2016 4-21 354 FAV

Seva Water first got into farming during a gap-year in Perryville, Arkansas living in agricultural community.  After several seasons of weaving education for social justice and ecological sensibility along with farming internships in Gettysburg and Biglerville, PA she returned to Western Massachusetts to find a home place to dig in.  In 2012 she began learning from and working with refugee and immigrant farmers growing food for their families and local markets in Greater Springfield and Worcester, providing technical assistance and co-managing an aggregated community supported agriculture program.  She also began submersing herself in locally-abundant expertise and enthusiasm around ecological agriculture, agroforestry, and permaculture, and connecting it to anti-racism and food justice work.  Her meanderings brought her to the 2014 Northeast Permaculture Convergence in Unity, Maine, where she met Kalyan…

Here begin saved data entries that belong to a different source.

Lemma endswith_refl s : PyStr.endswith s s = true.
Proof. destruct s; cbn; by rewrite bool_decide_eq_true_2. Qed.

Lemma endswith_app s suffix : PyStr.endswith (s +:+ suffix) suffix = true.
Proof.
  induction s as [|c s IH]; [apply endswith_refl|].
  rewrite string_app_cons. cbn. rewrite IH. apply orb_true_r.
Qed.

(** What ends with a string ends with the last character of it. *)
Lemma endswith_last s c suffix :
  PyStr.endswith s (String c suffix) = true →
  last_char s = last_char (String c suffix).
Proof.
  induction s as [|a s IH]; cbn [PyStr.endswith].
  - rewrite orb_false_r. by intros Heq%bool_decide_eq_true.
  - intros [Heq%bool_decide_eq_true|Hs]%orb_true_iff; [by rewrite Heq|].
    destruct s as [|b s].
    + cbn in Hs. rewrite orb_false_r in Hs. by apply bool_decide_eq_true in Hs.
    + rewrite last_char_cons. by apply IH.
Qed.

Lemma endswith_filler s c n :
  PyStr.endswith (s +:+ filler c (S n)) (String c "") = true.
Proof.
  induction n as [|n IH] in s |- *; [apply endswith_app|].
  rewrite filler_S. specialize (IH (s +:+ String c "")).
  by rewrite string_app_assoc in IH.
Qed.

Lemma rstrip_char_filler c n : PyStr.rstrip_char c (filler c n) = "".
Proof.
  unfold PyStr.rstrip_char. induction n as [|n IH]; [done|].
  rewrite filler_S. cbn. rewrite IH. by rewrite bool_decide_eq_true_2.
Qed.

Lemma rstrip_char_app s c n :
  last_char s ≠ Some c → PyStr.rstrip_char c (s +:+ filler c n) = s.
Proof.
  induction s as [|a s IH]; intros Hlast; [apply rstrip_char_filler|].
  rewrite string_app_cons. unfold PyStr.rstrip_char in *. cbn.
  destruct s as [|b s].
  - change ("" +:+ filler c n) with (filler c n).
    pose proof (rstrip_char_filler c n) as Hfill. unfold PyStr.rstrip_char in Hfill.
    rewrite Hfill. cbn in Hlast. rewrite bool_decide_eq_false_2; [done|congruence].
  - rewrite IH by done. done.
Qed.

Section size_suffix.

Variable int_of_float_times : string → Z → conversion.

(** Every run of [m] (or [M]) at the end of a size means a million, and
    the whole run is cut off: [1m], [1mm], [1MMM] are read alike, and
    what is left may still end in [k]. *)
Theorem parse_size_millions stem suffix n :
  PyStr.lower suffix = filler "m" (S n) →
  last_char (PyStr.lower stem) ≠ Some "m"%char →
  size_suffix (stem +:+ suffix) = (1000000%Z, PyStr.lower stem)
  ∧ parse_size int_of_float_times (stem +:+ suffix)
    = parse_size int_of_float_times (stem +:+ "m").
Proof.
  intros Hsuffix Hstem.
  assert (∀ tail k, PyStr.lower tail = filler "m" (S k) →
            size_suffix (stem +:+ tail) = (1000000%Z, PyStr.lower stem)) as Hcut.
  { intros tail k Htail. unfold size_suffix.
    rewrite lower_app, Htail, endswith_filler, orb_true_r.
    by rewrite rstrip_char_app. }
  split; [by apply (Hcut suffix n)|].
  unfold parse_size. by rewrite (Hcut suffix n), (Hcut "m" 0).
Qed.

Lemma not_endswith s c suffix :
  last_char s ≠ last_char (String c suffix) →
  PyStr.endswith s (String c suffix) = false.
Proof.
  intros Hlast. destruct (PyStr.endswith s (String c suffix)) eqn:Hs; [|done].
  by apply endswith_last in Hs.
Qed.

(** A run of [k] (or [K]) at the end of a size means a thousand, and the
    whole run is cut off; what is left may still end in [m]. *)
Theorem parse_size_thousands stem suffix n :
  PyStr.lower suffix = filler "k" (S n) →
  last_char (PyStr.lower stem) ≠ Some "k"%char →
  size_suffix (stem +:+ suffix) = (1000%Z, PyStr.lower stem)
  ∧ parse_size int_of_float_times (stem +:+ suffix)
    = parse_size int_of_float_times (stem +:+ "k").
Proof.
  intros Hsuffix Hstem.
  assert (∀ tail k, PyStr.lower tail = filler "k" (S k) →
            size_suffix (stem +:+ tail) = (1000%Z, PyStr.lower stem)) as Hcut.
  { intros tail k Htail. unfold size_suffix. rewrite lower_app, Htail.
    assert (last_char (PyStr.lower stem +:+ filler "k" (S k)) = Some "k"%char) as Hlast.
    { rewrite filler_S, last_char_app, <-filler_S. apply last_char_filler. }
    rewrite !not_endswith by (by rewrite Hlast).
    rewrite endswith_filler. cbn [orb]. by rewrite rstrip_char_app. }
  split; [by apply (Hcut suffix n)|].
  unfold parse_size. by rewrite (Hcut suffix n), (Hcut "k" 0).
Qed.
(** * A tabbed text editor: search, replace, save, autosave and exit

    Shallow embedding of [src/main.py] (class [TextEditor]).  The Qt widgets
    are represented by the part of their state the handlers read and write:
    a [QTextEdit] is its plain text, its dynamic [file_path] attribute, the
    document's modified flag, the text cursor, the spans painted by the
    search highlight and whether a [SyntaxHighlighter] was attached; the
    [QTabWidget] is the list of (widget, tab text) pairs with a current
    index.  Dialog answers are arguments of the handlers, the file system is
    a finite map from paths to (decoded) file contents, and an exception that
    leaves a handler is an explicit outcome.

    Left out: colours and the rules of the syntax highlighter, the undo
    history (undo and redo are parameters), and the effect a change of
    character format has on the document's modified flag. *)

From Stdlib Require Import Ascii String Sorted.
From stdpp Require Import gmap strings list.
(** * Request pipeline and route-graph assembly of the routing API

    A shallow embedding of these pieces of the repository:

    - the generic lambda handler ([Injector], [APIGLambdaHandler]): request
      parsing and validation, the two-phase injector, the business-logic
      call and the response validation, with JavaScript exceptions made
      explicit, and the part of Joi's object validation it relies on;
    - the quote endpoint ([QuoteHandler.handleRequest]) with its token
      resolution and the node/edge construction at its end;
    - the scheduled pool-caching job.

    JavaScript exceptions are values of [outcome]; the logger is a trace
    threaded through the handler. *)

From stdpp Require Import base option list gmap strings pretty.

Open Scope string_scope.
Set Warnings "-register-all,-clear-no-such-hyp".

(** ** JavaScript values and exceptions *)

(** A thrown value. [TypeError] is what a property access on [undefined]
    raises, [SyntaxError] what [JSON.parse] raises, [Error] is
    [new Error(message)]. *)
Inductive JsError : Type :=
| Error (message : string)
| TypeError (message : string)
| SyntaxError (message : string).

(** The completion of a call: a returned value or a thrown error. *)
Inductive outcome (A : Type) : Type :=
| Return (a : A)
| Throw (e : JsError).
Arguments Return {A} a.
Arguments Throw {A} e.

#[global] Instance outcome_ret : MRet outcome := fun A a => Return a.
#[global] Instance outcome_bind : MBind outcome := fun A B f m =>
  match m with
  | Return a => f a
  | Throw e => Throw e
  end.

(** [n.toString()] of an integral number or of a big integer. *)
Definition toString (n : Z) : string := pretty n.

(** A JavaScript value as the handler meets them: JSON-shaped data, and
    [BigInt], which [JSON.stringify] refuses to serialise. An object is its
    list of own properties in insertion order; a property holding
    [VUndefined] is what destructuring a missing property yields. Numeric
    payloads play no part below and are kept integral. *)
Inductive value : Type :=
| VUndefined
| VNull
| VBool (b : bool)
| VNum (n : Z)
| VStr (s : string)
| VBigInt (n : Z)
| VArr (items : list value)
| VObj (props : list (string * value)).
(** What the listener thread still does between [stop] clearing [_running]
    and the join returning: it finishes the message it is dispatching or
    receives next, if any, then fails the loop test and leaves. *)
Definition wind_down (cfg : Settings) (in_flight : option MSG) : M unit :=
  match in_flight with
  | Some m => _wnd_proc cfg m ;; leave_loop
  | None => leave_loop
  end.

(** [stop], with [joined] standing for the work of the listener thread that
    [self._thread.join(timeout=3.0)] waits for; the [WM_DESTROY] posted to
    [self._hwnd] is what wakes that thread. *)
Definition stop (joined : M unit) : M unit :=
  write (set_running false) ;;
  thread <- read _thread ;;
  (if thread then joined else ret tt) ;;
  held <- read _mid_held ;;
  if held then _release_middle else ret tt.

(** ** Laying out a notification *)

(** The fields of [RAWINPUTHEADER] (lines 58-64). *)
Record RAWINPUTHEADER : Type := {
  dwType  : Z;
  dwSize  : Z;
  hDevice : Z;
  wParam  : Z
}.

Definition header_bytes (hdr : RAWINPUTHEADER) : list byte :=
  le_split 4 (dwType hdr) ++ le_split 4 (dwSize hdr) ++
  le_split 8 (hDevice hdr) ++ le_split 8 (wParam hdr).

(** The [RAWHID] layout after the header (lines 286-289): [dwSizeHid],
    [dwCount], then the report bytes [data]. *)
Definition rawhid_bytes (hdr : RAWINPUTHEADER) (dw_size_hid dw_count : Z)
    (data : list byte) : list byte :=
  header_bytes hdr ++ le_split 4 dw_size_hid ++ le_split 4 dw_count ++ data.

(** A translation report: [[id=1, X_lo, X_hi, Y_lo, Y_hi, Z_lo, Z_hi]]. *)
Definition translation_report (x y z : Z) : list byte :=
  Byte.x01 :: le_split 2 x ++ le_split 2 y ++ le_split 2 z.

Definition i16 (v : Z) : Prop := -32768 <= v < 32768.
Definition u32 (v : Z) : Prop := 0 <= v < 2 ^ 32.
Lemma resolved_intro node f l :
  resolved (setattr (setattr node "file" f) "line" l) f l.
Proof.
  split; [|apply getattr_setattr_eq].
  rewrite getattr_setattr_ne by done. apply getattr_setattr_eq.
Qed.

Lemma file_value_header f s : header_file f s → file_value f = VStr s.
Proof. by intros [-> _]. Qed.

(** [parse_location] assigns [file] and [line] and nothing else. *)
Lemma parse_location_frame `{Located T} (node : obj) (compound : T) a :
  a ≠ "file" → a ≠ "line" →
  dict_get (dict (parse_location node compound)) a = dict_get (dict node) a.
Proof.
  intros Hf Hl. unfold parse_location.
  destruct (get_location compound) as [loc|];
    [destruct (is_header _); [|destruct (is_header _); [|destruct (is_header _)]]|];
    by rewrite !dict_setattr_ne.
Qed.

Lemma cls_parse_location `{Located T} (node : obj) (compound : T) :
  cls (parse_location node compound) = cls node.
Proof.
  unfold parse_location.
  destruct (get_location compound) as [loc|];
    [destruct (is_header _); [|destruct (is_header _); [|destruct (is_header _)]]|];
    done.
Qed.

Lemma line_value_number l : line_value l = line_number l.
Proof. by destruct l as [[z|]|]. Qed.

(** C4.  [parse_location] resolves a node to the first candidate pair, in the
    order body, primary, declaration, whose file name ends with [.h]: the
    node's file is that name and its line the line of that pair.  Without a
    location record, or when no candidate qualifies, the file is the empty
    string and the line is [None].  In particular a record with no body
    file, a primary file that is not a header and a declaration file that
    is one resolves to the declaration file. *)
Theorem parse_location_first_header `{Located T} (node : obj) (compound : T) :
  let n := parse_location node compound in
  match get_location compound with
  | None => resolved n (VStr "") VNone
  | Some loc =>
      (∀ i f l s,
         candidates loc !! i = Some (f, l) → header_file f s →
         (∀ j f' l' s', j < i → candidates loc !! j = Some (f', l') →
                        ¬ header_file f' s') →
         resolved n (VStr s) (line_number l)) ∧
      ((∀ f l s, (f, l) ∈ candidates loc → ¬ header_file f s) →
       resolved n (VStr "") VNone) ∧
      (∀ f d,
         (locationType.bodyfile loc = None ∨ locationType.bodyfile loc = Some None) →
         locationType.file loc = Some (Some f) → (¬ ∃ stem, f = stem +:+ ".h") →
         header_file (locationType.declfile loc) d →
         resolved n (VStr d) (line_number (locationType.declline loc)))
  end.
Proof.
  intros n. subst n. unfold parse_location.
  destruct (get_location compound) as [loc|]; [|apply resolved_intro].
  rewrite !line_value_number.
  destruct (is_header (locationType.bodyfile loc)) eqn:Hb;
    [|destruct (is_header (locationType.file loc)) eqn:Hf;
      [|destruct (is_header (locationType.declfile loc)) eqn:Hd]].
  - apply is_header_spec in Hb as [sb Hb]. split; [|split].
    + intros [|i] f l s Hi Hs Hmin; simplify_eq/=.
      * rewrite (file_value_header _ _ Hs). apply resolved_intro.
      * by destruct (Hmin 0 _ _ sb ltac:(lia) eq_refl).
    + intros Hnone.
      destruct (Hnone (locationType.bodyfile loc) (locationType.bodystart loc) sb);
        [unfold candidates; set_solver|done].
    + intros f d [E|E] _ _ _; destruct Hb as [Hb _]; congruence.
  - apply is_header_spec in Hf as [sf Hf]. split; [|split].
    + intros [|[|i]] f l s Hi Hs Hmin; simplify_eq/=.
      * by apply is_header_false with (s := s) in Hb.
      * rewrite (file_value_header _ _ Hs). apply resolved_intro.
      * by destruct (Hmin 1 _ _ sf ltac:(lia) eq_refl).
    + intros Hnone.
      destruct (Hnone (locationType.file loc) (locationType.line loc) sf);
        [unfold candidates; set_solver|done].
    + intros f d _ Ef Hnot _. destruct Hf as [Ef' Hf].
      rewrite Ef in Ef'. simplify_eq. by destruct Hnot.
  - apply is_header_spec in Hd as [sd Hd]. split; [|split].
    + intros [|[|[|i]]] f l s Hi Hs Hmin; simplify_eq/=.
      * by apply is_header_false with (s := s) in Hb.
      * by apply is_header_false with (s := s) in Hf.
      * rewrite (file_value_header _ _ Hs). apply resolved_intro.
    + intros Hnone.
      destruct (Hnone (locationType.declfile loc) (locationType.declline loc) sd);
        [unfold candidates; set_solver|done].
    + intros f d _ _ _ Hd'. rewrite (file_value_header _ _ Hd'). apply resolved_intro.
  - split; [|split].
    + intros [|[|[|i]]] f l s Hi Hs Hmin; simplify_eq/=.
      * by apply is_header_false with (s := s) in Hb.
      * by apply is_header_false with (s := s) in Hf.
      * by apply is_header_false with (s := s) in Hd.
    + intros _. apply resolved_intro.
    + intros f d _ _ _ Hd'. by apply is_header_false with (s := d) in Hd.
Qed.

(** ** Type flattening *)

Lemma append_cons a (s t : string) : String a s +:+ t = String a (s +:+ t).
Proof. done. Qed.

Lemma append_nil_r (s : string) : s +:+ "" = s.
Proof. induction s as [|a s IH]; [done|]. by rewrite append_cons, IH. Qed.

Lemma append_assoc (s t u : string) : (s +:+ t) +:+ u = s +:+ (t +:+ u).
Proof. induction s as [|a s IH]; [done|]. by rewrite !append_cons, IH. Qed.

(** The loop of [parse_type], from any value of [result]. *)
Lemma parse_type_loop (parts : list MixedContainer) (result : string) :
  foldl (λ result part,
           match part with
           | CategoryText value => result +:+ value
           | CategoryComplex name value =>
               if String.eqb name "ref"
               then result +:+ refTextType.valueOf_ value
               else result
           | CategorySimple _ _ => result
           end) result parts
  = result +:+ concatenation (omap display parts).
Proof.
  revert result. induction parts as [|part parts IH]; intros result; simpl.
  - by rewrite append_nil_r.
  - rewrite IH. destruct part as [text|name text|name ref]; simpl.
    + by rewrite append_assoc.
    + done.
    + case_decide as Hname.
      * subst name. simpl. by rewrite append_assoc.
      * apply String.eqb_neq in Hname. by rewrite Hname.
Qed.

(** C5.  [parse_type] of a type record is the in-order concatenation of what
    its plain and reference fragments show; the fragments [const ], a
    reference displayed as [foo], and [ *] flatten to [const foo *]; an
    absent type record flattens to [void]. *)
Theorem parse_type_flattens :
  (∀ type : linkedTextType.t,
     parse_type (Some type)
     = concatenation (omap display (linkedTextType.content_ type))) ∧
  (∀ refid,
     parse_type (Some (linkedTextType.mk
       [CategoryText "const ";
        CategoryComplex "ref" (refTextType.mk refid "foo");
        CategoryText " *"]))
     = "const foo *") ∧
  parse_type None = "void".
Proof.
  split; [|done]. intros type. unfold parse_type. by rewrite parse_type_loop.
Qed.

Lemma omap_display_cons (part : MixedContainer) (parts : list MixedContainer) :
  omap display (part :: parts)
  = match display part with
    | Some text => text :: omap display parts
    | None => omap display parts
    end.
Proof. done. Qed.

Lemma omap_display_filter (parts : list MixedContainer) :
  omap display (filter (λ part, is_text_or_ref part = true) parts)
  = omap display parts.
Proof.
  induction parts as [|part parts IH]; [done|].
  rewrite omap_display_cons.
  destruct (is_text_or_ref part) eqn:Hpart.
  - rewrite filter_cons_True by done. by rewrite omap_display_cons, IH.
  - rewrite filter_cons_False by congruence. rewrite IH.
    destruct part as [text|name text|name ref]; simpl in *; try done.
    case_decide as Hname; [|done]. by subst name.
Qed.

Lemma omap_display_texts (parts : list MixedContainer) :
  omap display parts
  = fragment_text <$> filter (λ part, is_text_or_ref part = true) parts.
Proof.
  induction parts as [|part parts IH]; [done|].
  rewrite omap_display_cons, IH.
  destruct (is_text_or_ref part) eqn:Hpart.
  - rewrite filter_cons_True by done. rewrite fmap_cons.
    destruct part as [text|name text|name ref]; simpl in *; try done.
    apply String.eqb_eq in Hpart as ->. by rewrite decide_True.
  - rewrite filter_cons_False by congruence.
    destruct part as [text|name text|name ref]; simpl in *; try done.
    apply String.eqb_neq in Hpart. by rewrite decide_False.
Qed.

(** C10.  A complex fragment whose element name is not [ref] adds nothing to
    what [parse_type] returns: dropping it from the record, wherever it
    stands, leaves the result as it is; the result is the one computed
    from the plain and [ref] fragments alone; and it is the concatenation,
    in order, of the texts of the plain and [ref] fragments, the text that
    any other fragment holds being left out. *)
Theorem parse_type_skips_other_elements
    (before after : list MixedContainer) (name : string) (value : refTextType.t) :
  name ≠ "ref" →
  parse_type (Some (linkedTextType.mk (before ++ CategoryComplex name value :: after)))
  = parse_type (Some (linkedTextType.mk (before ++ after))) ∧
  (∀ type : linkedTextType.t,
    parse_type (Some type)
    = parse_type (Some (linkedTextType.mk
        (filter (λ part, is_text_or_ref part = true) (linkedTextType.content_ type))))) ∧
  (∀ type : linkedTextType.t,
    parse_type (Some type)
    = concatenation
        (fragment_text
           <$> filter (λ part, is_text_or_ref part = true)
                 (linkedTextType.content_ type))) ∧
  parse_type (Some (linkedTextType.mk
    (before ++ CategoryComplex name value :: after)))
  = concatenation
      (fragment_text <$> filter (λ part, is_text_or_ref part = true) before)
    +:+ concatenation
      (fragment_text <$> filter (λ part, is_text_or_ref part = true) after).
Proof.
  intros Hname.
  assert (∀ parts, parse_type (Some (linkedTextType.mk parts))
                   = concatenation
                       (fragment_text
                          <$> filter (λ part, is_text_or_ref part = true) parts))
    as Htexts.
  { intros parts. unfold parse_type; simpl.
    by rewrite parse_type_loop, omap_display_texts. }
  split; [|split; [|split]].
  - unfold parse_type; simpl. rewrite !parse_type_loop, !omap_app; simpl.
    by rewrite decide_False.
  - intros type. unfold parse_type; simpl.
    by rewrite !parse_type_loop, omap_display_filter.
  - intros [parts]. apply Htexts.
  - rewrite Htexts, filter_app, filter_cons_False, fmap_app.
    + unfold concatenation. rewrite foldr_app.
      generalize (fragment_text <$> filter (λ part, is_text_or_ref part = true) after).
      intros texts.
      induction (fragment_text <$> filter (λ part, is_text_or_ref part = true) before)
        as [|text rest IH]; simpl; [done|].
      by rewrite IH, append_assoc.
    + simpl. apply String.eqb_neq in Hname. by rewrite Hname.
Qed.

Kalyan Water is a collector of skills and a dreamer, looking for ways to live lighter and help regenerate this planet.  With a very alternative upbringing focused on food and spirituality, Kalyan embodies a desire to give not just people but all things the respect that life deserves.  His thirst to holistically understand the world and its people has accompanied him throughout his life and the many different places he has lived and traveled.  In previous incarnations, Kalyan has worked as a carpenter, massage therapist, bookseller, cook, arborist, and animal husband, among others, choosing to be schooled through life experience rather than books or experts.  The hilltowns of western Massachusetts have been long been his grounding place and it is a pleasure to finally come home to Cummington with Seva.


Nutwood Farm is located on 7 acres at the edge of Hampshire and Berkshire counties in the hills of Cummington, MA on land that was formally stewarded by the Muh-he-con-neok (“People of the Waters that are never still”) or Mohicans.  Other nearby indigenous peoples included the Pocumtuk, Nonotuck, and Abenaki.  Before colonization, these hills were rich with culture, abundant wildlife, ancient woodlands, medicinal plants, and thick topsoil.

Today, 250 years after white settlers arrived in what they believed to be an empty wilderness, old stone walls mark the boundaries of old pastures and crop fields and tall pines cover once denuded hills.  The soil now is thin and stony with gently sloping contours that are ideal for regenerative agriculture.  Our fragment of this landscape was last used as a christmas tree farm, cleared and left for regrowth sometime in the mid-1990’s. Fifteen years later it grew into a diverse array of young trees, wild brambles, hawthorns,  blueberries, elderberries, serviceberries, crabapples, and more, and became home to a wide variety of birds and native wildlife.  In our work to reimagine the possibilities in this place we seek to honor the all intricacies of ecological mutuality at play and maintain this place as a refuge and habitat for the widest possible diversity – including us!